TokenFormer: Rethinking Transformer Scaling with Tokenized Model Parameters
Wang, Haiyang, et al. "TokenFormer: Rethinking Transformer Scaling with Tokenized Model Parameters." ICLR 2025
참고:
- https://aipapersacademy.com/tokenformer/
- https://arxiv.org/abs/2410.23168
Contents
- Motivation
- Transformer vs. Tokenformer
- Transformer
- Tokenformer
- Experiments
1. Motivation
Training Transformers from scratch becomes increasingly costly!
2. Transformer vs. Tokenformer
(1) Transformer
Procedure
-
Step 1) Linear projection
= Input first passes through a linear projection block
\(\rightarrow\) Generate inputs for the attention block (\(Q,K,V\))
\(\rightarrow\) Interactions between the parameters and the input tokens
-
Step 2) Self-attention
= Allows input tokens to interact with each other
-
Step 3) FFN
= Interactions between tokens and parameters
(2) Tokenformer
Key Idea
Token-parameter interactions
-
Calculated via linear projection (fixed size of parameters)
\(\rightarrow\) Necessitating training from scratch when increasing model size :(
Solution?
Create a fully attention-based model, including token-parameter interactions
\(\rightarrow\) More flexible architecture that supports incremental # parameter increases
Procedure
- Step 1) Feed input tokens to token-parameter attention block
- [Input] Input tokens (= Query) & parameters (= Key param, Value param)
- [Output] Used as the inputs for the self-attention block (Q, K, and V)
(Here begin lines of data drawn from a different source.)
(* ===== verification/Composition.v ===== *)
(** * Composition: bounded expansion of pipeline transfers (composition.rs)

    A step of type [pipeline] transfers to an immutable revision of another
    pipeline.  [compile_with_stats] replaces it by a [forward] step followed by
    the renamed steps of the referenced pipeline that its input reaches. *)

From S2P Require Import Prelude Text Json Graph Ontology Pipeline.

Definition MAX_BLOCKS : nat := 256.
Definition MAX_TRANSFERS : nat := 3.

Record PipelineReference : Type := {
  ref_pipeline_id : string;
  ref_revision_id : string;
  ref_input_source : string;
}.

(** [serde_json::from_value::<PipelineReference>]: the three string fields, no
    other field; a derived [Deserialize] also accepts them as a sequence. *)
Definition REFERENCE_FIELDS : list string := ["pipeline_id"; "revision_id"; "input_source"].
Definition parse_reference (v : value) : result PipelineReference :=
  match v with
  | JObject m =>
      if forallb (fun kv => str_in kv.1 REFERENCE_FIELDS) m then
        match get_str v "pipeline_id", get_str v "revision_id", get_str v "input_source" with
        | Some p, Some r, Some s =>
            Ok {| ref_pipeline_id := p; ref_revision_id := r; ref_input_source := s |}
        | _, _, _ => Err (Foreign "serde_json")
        end
      else Err (Foreign "serde_json")
  | JArray [JString p; JString r; JString s] =>
      Ok {| ref_pipeline_id := p; ref_revision_id := r; ref_input_source := s |}
  | _ => Err (Foreign "serde_json")
  end.

(** ** References of a definition *)
Definition node_id (node : value) : option string :=
  match get node "step" with
  | Some v => as_str v
  | None => get node "id" ≫= as_str
  end.
Definition null_or_none (v : option value) : bool := is_none_or is_null v.
Definition is_transfer (node : value) : bool := opt_str_eqb (get_str node "type") "pipeline".

(** Some step of [steps] takes [id] as an input. *)
Definition has_consumer (steps : list value) (id : string) : bool :=
  existsb (fun step => is_some_and (existsb (fun input => opt_str_eqb (as_str input) id))
    (get_array step "input_from")) steps.

Definition check_transfer (steps : list value) (id : string) (node : value)
    : result PipelineReference :=
  ensure (null_or_none (get node "capability_id") && null_or_none (get node "model"))
    "Native transfers cannot select plugin code or a model" ;;
  v ← with_context "Pipeline reference missing" (get node "pipeline_ref");
  reference ← parse_reference v;
  ensure (identity (ref_pipeline_id reference) && valid_revision (ref_revision_id reference) &&
          identity (ref_input_source reference)) "Invalid pipeline reference" ;;
  ensure (is_none_or (fun p => is_none_or (fun v => opt_str_eqb (as_str v) "manual") (get p "trigger"))
            (get node "params")) "Pipeline transfers must be event driven" ;;
  ensure (negb (has_consumer steps id))
    "Pipeline transfers are terminal; continuations require explicit return semantics" ;;
  Ok reference.

Definition check_plain (node : value) : result unit :=
  ensure (null_or_none (get node "pipeline_ref") &&
          (negb (opt_str_eqb (get_str node "type") "forward") ||
           opt_str_eqb (pointer_str ["params"; "merge"] node) "union"))
    "Pipeline references require a transfer block".

Fixpoint collect_references (steps nodes : list value) (acc : list PipelineReference)
    : result (list PipelineReference) :=
  match nodes with
  | [] => Ok acc
  | node :: nodes =>
      id ← with_context "Pipeline block identifier missing" (node_id node);
      ensure (negb (starts_with "__linked_" id) && null_or_none (get node "origin"))
        "Reserved compiled pipeline field" ;;
      if is_transfer node then
        reference ← check_transfer steps id node;
        let acc := acc ++ [reference] in
        ensure (Nat.leb (length acc) MAX_TRANSFERS) "Composition exceeds three pipeline transfers" ;;
        collect_references steps nodes acc
      else
        check_plain node ;;
        collect_references steps nodes acc
  end.

Definition references (definition : value) : result (list PipelineReference) :=
  sources ← with_context "Pipeline sources missing" (get_array definition "sources");
  steps ← with_context "Pipeline steps missing" (get_array definition "pipeline");
  ensure (Nat.leb (length sources + length steps) MAX_BLOCKS) "Pipeline exceeds 256 blocks" ;;
  collect_references steps (sources ++ steps) [].

(** ** Expansion *)
Definition definitions_map : Type := gmap (string * string) value.

Record Expansion : Type := {
  e_active : gset string;
  e_steps : list value;
  e_blocks : nat;
  e_transfers : nat;
  e_next_id : nat;
}.

Definition detached (step : value) : bool :=
  opt_str_in (pointer_str ["params"; "trigger"] step) ["cron"; "on_demand"].

(** The steps the selected input reaches, in topological order. *)
Fixpoint reach (steps : list value) (order : list string) (reachable : gset string)
    : result (gset string) :=
  match order with
  | [] => Ok reachable
  | id :: order =>
      match List.find (fun step => opt_str_eqb (get_str step "step") id) steps with
      | Some step =>
          if detached step then reach steps order reachable
          else
            inputs ← with_context "Step inputs missing" (get_array step "input_from");
            if existsb (fun input => is_some_and (fun i => bool_decide (i ∈ reachable)) (as_str input)) inputs
            then ensure (Nat.eqb (length inputs) 1) "Linked inputs cannot create an implicit stateful join" ;;
                 reach steps order ({[id]} ∪ reachable)
            else reach steps order reachable
      | None => reach steps order reachable
      end
  end.

Definition entry_reachable (sources steps : list value) (order : list string)
    (entry : option (string * string)) : result (gset string) :=
  match entry with
  | Some (selected, _) =>
      ensure (existsb (fun source => opt_str_eqb (get_str source "id") selected) sources)
        "Selected pipeline input is unavailable" ;;
      reach steps order {[selected]}
  | None => Ok ∅
  end.

(** The names of the expanded nodes. *)
Fixpoint name_sources (sources : list value) (entry : option (string * string))
    (names : gmap string string) : result (gmap string string) :=
  match sources with
  | [] => Ok names
  | source :: sources =>
      id ← with_context "Source identifier missing" (get_str source "id");
      match entry with
      | Some (input_source, transfer) =>
          if negb (String.eqb id input_source) then name_sources sources entry names
          else name_sources sources entry (<[id := transfer]> names)
      | None => name_sources sources entry (<[id := id]> names)
      end
  end.

Definition skipped (entry : option (string * string)) (reachable : gset string) (id : string) : bool :=
  option_is_some entry && negb (bool_decide (id ∈ reachable)).

Definition linked_name (n : nat) : string := "__linked_" +:+ pretty n.

Fixpoint name_steps (steps : list value) (entry : option (string * string))
    (reachable : gset string) (next_id : nat) (names : gmap string string)
    : result (nat * gmap string string) :=
  match steps with
  | [] => Ok (next_id, names)
  | step :: steps =>
      id ← with_context "Step identifier missing" (get_str step "step");
      if skipped entry reachable id then name_steps steps entry reachable next_id names
      else if option_is_some entry then
        name_steps steps entry reachable (S next_id) (<[id := linked_name (S next_id)]> names)
      else name_steps steps entry reachable next_id (<[id := id]> names)
  end.

Definition rename (names : gmap string string) (message : string) (v : value) : result string :=
  with_context message (as_str v ≫= fun id => names !! id).

(** [for targets in branches.values_mut()] *)
Fixpoint rename_branches (names : gmap string string) (branches : list (string * value))
    : result (list (string * value)) :=
  match branches with
  | [] => Ok []
  | (label, targets) :: branches =>
      targets ← with_context "Invalid branch destinations" (as_array targets);
      renamed ← mapM (rename names "Unknown branch destination") targets;
      rest ← rename_branches names branches;
      Ok ((label, json_strings renamed) :: rest)
  end.

(** The clone of a step with its names replaced, before a transfer is resolved. *)
Definition expand_step (pipeline_id revision_id : string) (entry : option (string * string))
    (names : gmap string string) (id mapped : string) (step : value)
    : result (list (string * value)) :=
  inputs ← with_context "Step inputs missing" (get_array step "input_from");
  mapped_inputs ← mapM (rename names "Unknown dependency") inputs;
  object ← with_context "Invalid step" (as_object step);
  let object := jinsert "step" (JString mapped) object in
  let object := jinsert "input_from" (json_strings mapped_inputs) object in
  let object :=
    if option_is_some entry then
      jinsert "origin" (JObject [("pipeline_id", JString pipeline_id);
        ("revision_id", JString revision_id); ("block_id", JString id)]) object
    else object in
  match jget "branches" object ≫= as_object with
  | Some branches =>
      renamed ← rename_branches names branches;
      Ok (jinsert "branches" (JObject renamed) object)
  | None => Ok object
  end.

Definition push_step (e : Expansion) (step : value) : Expansion :=
  {| e_active := e_active e; e_steps := e_steps e ++ [step]; e_blocks := e_blocks e;
     e_transfers := e_transfers e; e_next_id := e_next_id e |}.
Definition enter (e : Expansion) (pipeline_id : string) : Expansion :=
  {| e_active := {[pipeline_id]} ∪ e_active e; e_steps := e_steps e; e_blocks := e_blocks e;
     e_transfers := e_transfers e; e_next_id := e_next_id e |}.
Definition leave (e : Expansion) (pipeline_id : string) : Expansion :=
  {| e_active := e_active e ∖ {[pipeline_id]}; e_steps := e_steps e; e_blocks := e_blocks e;
     e_transfers := e_transfers e; e_next_id := e_next_id e |}.
Definition charge_transfers (e : Expansion) (n : nat) : Expansion :=
  {| e_active := e_active e; e_steps := e_steps e; e_blocks := e_blocks e;
     e_transfers := e_transfers e + n; e_next_id := e_next_id e |}.
Definition charge_blocks (e : Expansion) (n : nat) : Expansion :=
  {| e_active := e_active e; e_steps := e_steps e; e_blocks := e_blocks e + n;
     e_transfers := e_transfers e; e_next_id := e_next_id e |}.
Definition set_next_id (e : Expansion) (n : nat) : Expansion :=
  {| e_active := e_active e; e_steps := e_steps e; e_blocks := e_blocks e;
     e_transfers := e_transfers e; e_next_id := n |}.

(** The last loop of [append]; [child] is the recursive call on a referenced
    definition. *)
Fixpoint emit_steps
    (child : Expansion -> string -> string -> value -> string * string -> result Expansion)
    (definitions : definitions_map) (pipeline_id revision_id : string)
    (entry : option (string * string)) (reachable : gset string) (names : gmap string string)
    (steps : list value) (e : Expansion) : result Expansion :=
  match steps with
  | [] => Ok e
  | step :: steps =>
      id ← with_context "Step identifier missing" (get_str step "step");
      if skipped entry reachable id then
        emit_steps child definitions pipeline_id revision_id entry reachable names steps e
      else
        mapped ← with_context "Unknown step" (names !! id);
        object ← expand_step pipeline_id revision_id entry names id mapped step;
        e ← (if is_transfer step then
               v ← with_context "Reference missing" (jget "pipeline_ref" object);
               reference ← parse_reference v;
               let object := jinsert "type" (JString "forward") (jremove "pipeline_ref" object) in
               let e := push_step e (JObject object) in
               definition ← with_context "Referenced pipeline revision unavailable"
                 (definitions !! (ref_pipeline_id reference, ref_revision_id reference));
               child e (ref_pipeline_id reference) (ref_revision_id reference) definition
                 (ref_input_source reference, mapped)
             else Ok (push_step e (JObject object)));
        emit_steps child definitions pipeline_id revision_id entry reachable names steps e
  end.

(** The body of [Expansion::append]. *)
Definition append_body
    (child : Expansion -> string -> string -> value -> string * string -> result Expansion)
    (definitions : definitions_map) (e : Expansion) (pipeline_id revision_id : string)
    (definition : value) (entry : option (string * string)) : result Expansion :=
  ensure (bool_decide (pipeline_id ∉ e_active e)) "Cross-pipeline cycle detected" ;;
  let e := enter e pipeline_id in
  refs ← references definition;
  let e := charge_transfers e (length refs) in
  ensure (Nat.leb (e_transfers e) MAX_TRANSFERS) "Composition exceeds three pipeline transfers" ;;
  order ← validate_pipeline_structure definition;
  sources ← with_context "Pipeline sources missing" (get_array definition "sources");
  steps ← with_context "Pipeline steps missing" (get_array definition "pipeline");
  let e := charge_blocks e (length sources + length steps) in
  ensure (Nat.leb (e_blocks e) MAX_BLOCKS) "Expanded composition exceeds 256 blocks" ;;
  reachable ← entry_reachable sources steps order entry;
  names ← name_sources sources entry ∅;
  '(next_id, names) ← name_steps steps entry reachable (e_next_id e) names;
  let e := set_next_id e next_id in
  e ← emit_steps child definitions pipeline_id revision_id entry reachable names steps e;
  Ok (leave e pipeline_id).

(** [Expansion::append].  A nested call is made for a transfer that has been
    charged before, so that four nested calls exhaust the transfer limit. *)
Fixpoint append (fuel : nat) (definitions : definitions_map) (e : Expansion)
    (pipeline_id revision_id : string) (definition : value) (entry : option (string * string))
    : result Expansion :=
  match fuel with
  | 0 => Err (Foreign "recursion limit")
  | S fuel =>
      append_body (fun e p r d en => append fuel definitions e p r d (Some en))
        definitions e pipeline_id revision_id definition entry
  end.
Definition APPEND_FUEL : nat := 4.

Record CompiledPipeline : Type := {
  cp_definition : value;
  cp_blocks : nat;
  cp_transfers : nat;
}.

Definition initial_expansion : Expansion :=
  {| e_active := ∅; e_steps := []; e_blocks := 0; e_transfers := 0; e_next_id := 0 |}.

Definition compile_with_stats (pipeline_id revision_id : string) (definition : value)
    (definitions : definitions_map) : result CompiledPipeline :=
  e ← append APPEND_FUEL definitions initial_expansion pipeline_id revision_id definition None;
  object ← with_context "Invalid pipeline" (as_object definition);
  Ok {| cp_definition := JObject (jinsert "pipeline" (JArray (e_steps e)) object);
        cp_blocks := e_blocks e; cp_transfers := e_transfers e |}.

Definition compile (pipeline_id revision_id : string) (definition : value)
    (definitions : definitions_map) : result value :=
  cp_definition <$> compile_with_stats pipeline_id revision_id definition definitions.
Lemma name_of_inj new s s' :
  NoDup (name_of <$> new) -> s ∈ new -> s' ∈ new -> name_of s = name_of s' -> s = s'.
Proof.
  intros Hnd [i Hi]%list_elem_of_lookup [j Hj]%list_elem_of_lookup E.
  assert (i = j) as ->; [|congruence].
  apply (NoDup_lookup _ _ _ (name_of s) Hnd); rewrite list_lookup_fmap; [by rewrite Hi|by rewrite Hj, E].
Qed.

Lemma appended_graph sids step_ids n' new infos :
  NoDup (sids ++ step_ids) -> (forall x, x ∈ sids -> settled 0 x) ->
  appended (fun x => x ∈ sids) (fun x => x ∈ step_ids) 0 n' new ->
  Forall2 declares_step new infos -> Forall2 (fun s info => kind_ok s (si_kind info)) new infos ->
  well_formed_graph (bound_of []) false new sids infos.
Proof.
  intros Hnd Hset [_ _ Hrange Hnodup Hin Hacc Hroutes] HFd HFk.
  apply NoDup_app in Hnd as (Hnds & Hdis & _). rewrite <-(infos_names _ _ HFd) in Hnodup, Hin.
  assert (Hfresh : forall x, x ∈ sids -> x ∉ si_id <$> infos).
  { intros x Hx. rewrite (infos_names _ _ HFd). intros (s & -> & Hs)%list_elem_of_fmap.
    destruct (Hrange s Hs) as [Ho|Hb]; [by apply (Hdis _ Hx)|]. eapply between_not_settled; eauto. }
  assert (Hfeeds : forall s x, s ∈ new -> feeds infos x (name_of s) -> x ∈ deps_of s).
  { intros s x Hs (info & Hi & Hid & Hx). destruct (infos_of_new _ _ _ HFd Hi) as (s' & Hs' & Hn & Hd).
    rewrite Hd in Hx. rewrite (infos_names _ _ HFd) in Hnodup.
    rewrite (name_of_inj new s s' Hnodup Hs Hs'); [done|]. congruence. }
  split; try assumption; try (intros [=]).
  - apply NoDup_app. by split_and!.
  - intros x n (info & Hi & _ & Hx). destruct (infos_of_new _ _ _ HFd Hi) as (s & Hs & _ & Hd).
    rewrite Hd in Hx. rewrite elem_of_app. by apply (Hin s x).
  - assert (Hsrc : forall x, x ∈ sids -> Acc (feeds infos) x).
    { intros x Hx. constructor. intros y (info & Hi & Hid & _). exfalso. apply (Hfresh x Hx).
      rewrite <-Hid. by apply list_elem_of_fmap_2. }
    intros n. constructor. intros x (info & Hi & <- & Hx).
    destruct (infos_of_new _ _ _ HFd Hi) as (s & Hs & Hn & Hd).
    apply (Acc_inv (Hacc (feeds infos) Hfeeds Hsrc s Hs)). exists info. by rewrite Hn.
Qed.


(** ** Budgets *)
Definition within (e : Expansion) : Prop :=
  e_transfers e <= MAX_TRANSFERS /\ e_blocks e <= MAX_BLOCKS.
(** From [e] to [e'] the counters grow at least as fast as the emitted steps. *)
Definition grows (extra : nat) (e e' : Expansion) : Prop :=
  within e' /\ e_transfers e <= e_transfers e' /\
  length (e_steps e') + e_blocks e <= length (e_steps e) + extra + e_blocks e'.

Lemma emit_steps_grows child defs pid rid entry reachable names steps e e' :
  (forall e p r d en e', within e -> child e p r d en = Ok e' -> grows 0 e e') ->
  within e -> emit_steps child defs pid rid entry reachable names steps e = Ok e' ->
  grows (length steps) e e'.
Proof.
  intros Hchild. revert e. induction steps as [|s steps IH]; intros e Hw; simpl.
  - intros [= <-]. split_and!; [done|lia|lia].
  - intros (id & _ & H)%bind_Ok_inv. destruct (skipped entry reachable id).
    { apply IH in H as (? & ? & ?); [|done]. split_and!; [done|lia|lia]. }
    apply bind_Ok_inv in H as (mapped & _ & H). apply bind_Ok_inv in H as (object & _ & H).
    apply bind_Ok_inv in H as (e1 & He1 & H).
    assert (Hg : grows 1 e e1).
    { destruct (is_transfer s).
      - apply bind_Ok_inv in He1 as (v & _ & He1). apply bind_Ok_inv in He1 as (r & _ & He1).
        apply bind_Ok_inv in He1 as (d & _ & He1). apply Hchild in He1 as (? & H1 & H2); [|done].
        simpl in *. rewrite length_app in H2. simpl in H2. split_and!; [done|lia|lia].
      - injection He1 as <-. split_and!; [done|simpl; lia|]. simpl. rewrite length_app. simpl. lia. }
    destruct Hg as (Hw1 & ? & ?). apply IH in H as (? & ? & ?); [|done]. split_and!; [done|lia|lia].
Qed.

Lemma append_grows fuel defs e pid rid d entry e' :
  append fuel defs e pid rid d entry = Ok e' ->
  grows 0 e e' /\ exists sources, get_array d "sources" = Some sources /\
    length (e_steps e') + length sources + e_blocks e <= length (e_steps e) + e_blocks e'.
Proof.
  revert e pid rid d entry e'. induction fuel as [|fuel IH]; intros e pid rid d entry e'; [done|].
  intros (refs & sources & steps & sids & infos & reachable & names0 & names & n1 & e2 &
    [_ _ Htr _ Hs _ _ _ Hb _ _ Hem ->])%append_inv.
  apply emit_steps_grows in Hem as ([Hw1 Hw2] & H1 & H2); simpl in *.
  - split; [split_and!; [by split|simpl; lia|simpl; lia]|]. exists sources. split; [done|simpl; lia].
  - intros e0 p r d0 en e0' _. apply IH.
  - by split.
Qed.
(* ===== verification/Domain.v ===== *)
(** * Domain: the Registry operations over immutable revisions (domain.rs)

    One program per method of [Registry<S>].  A mutating method loads the head,
    computes the next tenant state and commits it against the loaded revision. *)

From S2P Require Import Prelude Text Json Ontology Pipeline DiffMerge Authoring Composition.
From S2P Require Import State Store.

Definition MAX_TENANT_VALIDATIONS : nat := 100.

Record TenantView : Type := {
  tv_tenant_id : string;
  tv_head_revision_id : string;
}.
Record PipelineView : Type := {
  pv_head_revision_id : string;
  pv_record : PipelineRecord;
}.
Record OntologyView : Type := {
  ov_revision_id : string;
  ov_record : OntologyRecord;
}.
Record OntologySliceView : Type := {
  sv_publication : OntologyPublicationRecord;
  sv_binding : OntologyBindingRecord;
  sv_ontology : value;
}.
Record PutPipeline : Type := {
  pp_tenant_id : string;
  pp_pipeline_id : string;
  pp_name : string;
  pp_owner_id : string;
  pp_definition : value;
  pp_author : string;
  pp_message : string;
  pp_expected_revision_id : option string;
  pp_create_only : bool;
}.
Record PutOntology : Type := {
  po_tenant_id : string;
  po_ontology_id : string;
  po_display_name : string;
  po_ontology : value;
  po_author : string;
  po_message : string;
  po_expected_revision_id : option string;
  po_create_only : bool;
}.

(** [state.pipelines.remove(id)] and [state.ontologies.remove(id)] as they change
    the state. *)
Definition remove_pipeline (id : string) (s : TenantState) : TenantState :=
  set_pipelines (delete id (pipelines s)) s.
Definition remove_ontology (id : string) (s : TenantState) : TenantState :=
  set_ontologies (delete id (ontologies s)) s.

(** ** Tenants *)
Fixpoint validate_tenant_list (tenant_ids : list string) : prog (list bool) :=
  match tenant_ids with
  | [] => ok []
  | tenant_id :: tenant_ids =>
      check (valid_tenant tenant_id) "invalid tenant ID" ;;
      b ← tenant_exists tenant_id;
      rest ← validate_tenant_list tenant_ids;
      ok (b :: rest)
  end.
Definition validate_tenants (tenant_ids : list string) : prog (list bool) :=
  check (negb (Nat.eqb (length tenant_ids) 0) && Nat.leb (length tenant_ids) MAX_TENANT_VALIDATIONS)
    "tenant validation list must contain 1 to 100 entries" ;;
  validate_tenant_list tenant_ids.

Definition tenant (tenant_id : string) : prog TenantView :=
  check (valid_tenant tenant_id) "invalid tenant ID" ;;
  snapshot ← load tenant_id None;
  ok {| tv_tenant_id := tenant_id; tv_head_revision_id := sn_revision_id snapshot |}.

Definition put_tenant (tenant_id : string) : prog TenantView :=
  check (valid_tenant tenant_id) "invalid tenant ID" ;;
  revision ← ensure_tenant tenant_id;
  ok {| tv_tenant_id := tenant_id; tv_head_revision_id := revision |}.
(** ** Reads *)
Lemma wp_true {A} (p : prog A) L Q : hist_ok L -> wp registry_inv p L Q -> wp registry_inv p L post.
Proof. intros Hok. by apply wp_conseq. Qed.

Lemma load_definitions_wp fuel t b pending defs L :
  hist_ok L ->
  wp registry_inv (load_definitions fuel t b pending defs) L
    (fun L' m => eval L' (load_definitions fuel t b pending defs) = Ok m).
Proof.
  revert pending defs L. induction fuel as [|fuel IH]; intros pending defs L Hok; [exact I|].
  cbn [load_definitions].
  destruct pending as [|ref pending]; [reflexivity|].
  destruct (defs !! _) as [d|]; [by apply IH|].
  apply wp_bind; [done|]. apply wp_check. intros Hsize.
  apply wp_bind; [done|]. apply wp_load_pinned. intros L1 sn HL1 Hok1 <- Hsn.
  apply wp_bind; [done|].
  assert (forall (Q : History -> unit -> Prop) u,
    (u = (if b then validate_pipeline_ontology_dependencies (sn_state sn) (ref_pipeline_id ref) else Ok tt)) ->
    (u = Ok tt -> Q L1 tt) ->
    wp registry_inv (if b then lift (validate_pipeline_ontology_dependencies (sn_state sn) (ref_pipeline_id ref))
      else ok tt) L1 Q) as Hdep.
  { intros Q u -> HQ. destruct b; [|by apply wp_ok, HQ]. apply wp_lift. intros [] Hu. by apply HQ. }
  eapply Hdep; [reflexivity|]. intros Hd.
  apply wp_bind; [done|]. apply wp_require. intros child Hchild.
  apply wp_bind; [done|]. apply wp_lift. intros more Hmore.
  destruct Hsn as [Hsn|(en & Hen & Hst)].
  { rewrite Hsn in Hchild. simpl in Hchild. by rewrite lookup_empty in Hchild. }
  eapply wp_conseq; [done| |by apply IH]. intros L2 m HL2 Hok2 Hm. simpl in *.
  unfold check, lift. rewrite Hsize. simpl. rewrite (lookup_weaken _ _ _ _ Hen HL2), Hst.
  rewrite eval_bind. destruct b; unfold lift, ok; simpl; [rewrite Hd; simpl|].
  all: unfold require, lift; rewrite Hchild; simpl; rewrite Hmore; exact Hm.
Qed.

#[local] Opaque load_definitions.

Lemma compile_composition_wp t pid rev def b L :
  hist_ok L ->
  wp registry_inv (compile_composition t pid rev def b) L
    (fun L' v => eval L' (compile_composition t pid rev def b) = Ok v).
Proof.
  intros Hok. unfold compile_composition. apply wp_bind; [done|]. apply wp_lift. intros pending Hp.
  apply wp_bind; [done|]. eapply wp_conseq; [done| |by apply load_definitions_wp].
  intros L1 m HL1 Hok1 Hm. cbv beta. apply wp_lift. intros v Hv.
  rewrite eval_bind. unfold lift. simpl. rewrite Hp. simpl. rewrite eval_bind, Hm. simpl. exact Hv.
Qed.

#[local] Opaque compile_composition.

(** The runtime view, when its checks pass on the entry of the revision. *)
Lemma runtime_eval L t id rev en r v u :
  validate_identity t id = Ok u -> valid_revision rev = true -> L !! (t, rev) = Some en ->
  validate_pipeline_ontology_dependencies (en_state en) id = Ok tt ->
  option_filter live_pipeline (pipelines (en_state en) !! id) = Some r ->
  eval L (compile_composition t id rev (pl_definition r) true) = Ok v ->
  eval L (runtime_pipeline t id rev) = Ok (with_definition v r).
Proof.
  intros Hid Hrev Hen Hdep Hrec Hv. unfold runtime_pipeline, lift, check, require, ok. simpl.
  rewrite Hid. simpl. rewrite Hrev. simpl. rewrite Hen. simpl. rewrite Hdep. simpl. rewrite Hrec. simpl.
  by rewrite eval_bind, Hv.
Qed.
- ( Step 2 = same as Transformer )
- Step 3) Replace FFN with token-parameter attention block
- Query: Output from the self-attention block
- K,V: Different parameters
\(\text { Attention }(Q, K, V)=\operatorname{softmax}\left[\frac{Q \cdot K^{\top}}{\sqrt{d}}\right] \cdot V\).
\(\text { Pattention }\left(X, K_P, V_P\right)=\Theta\left(X \cdot K_P^{\top}\right) \cdot V_P\).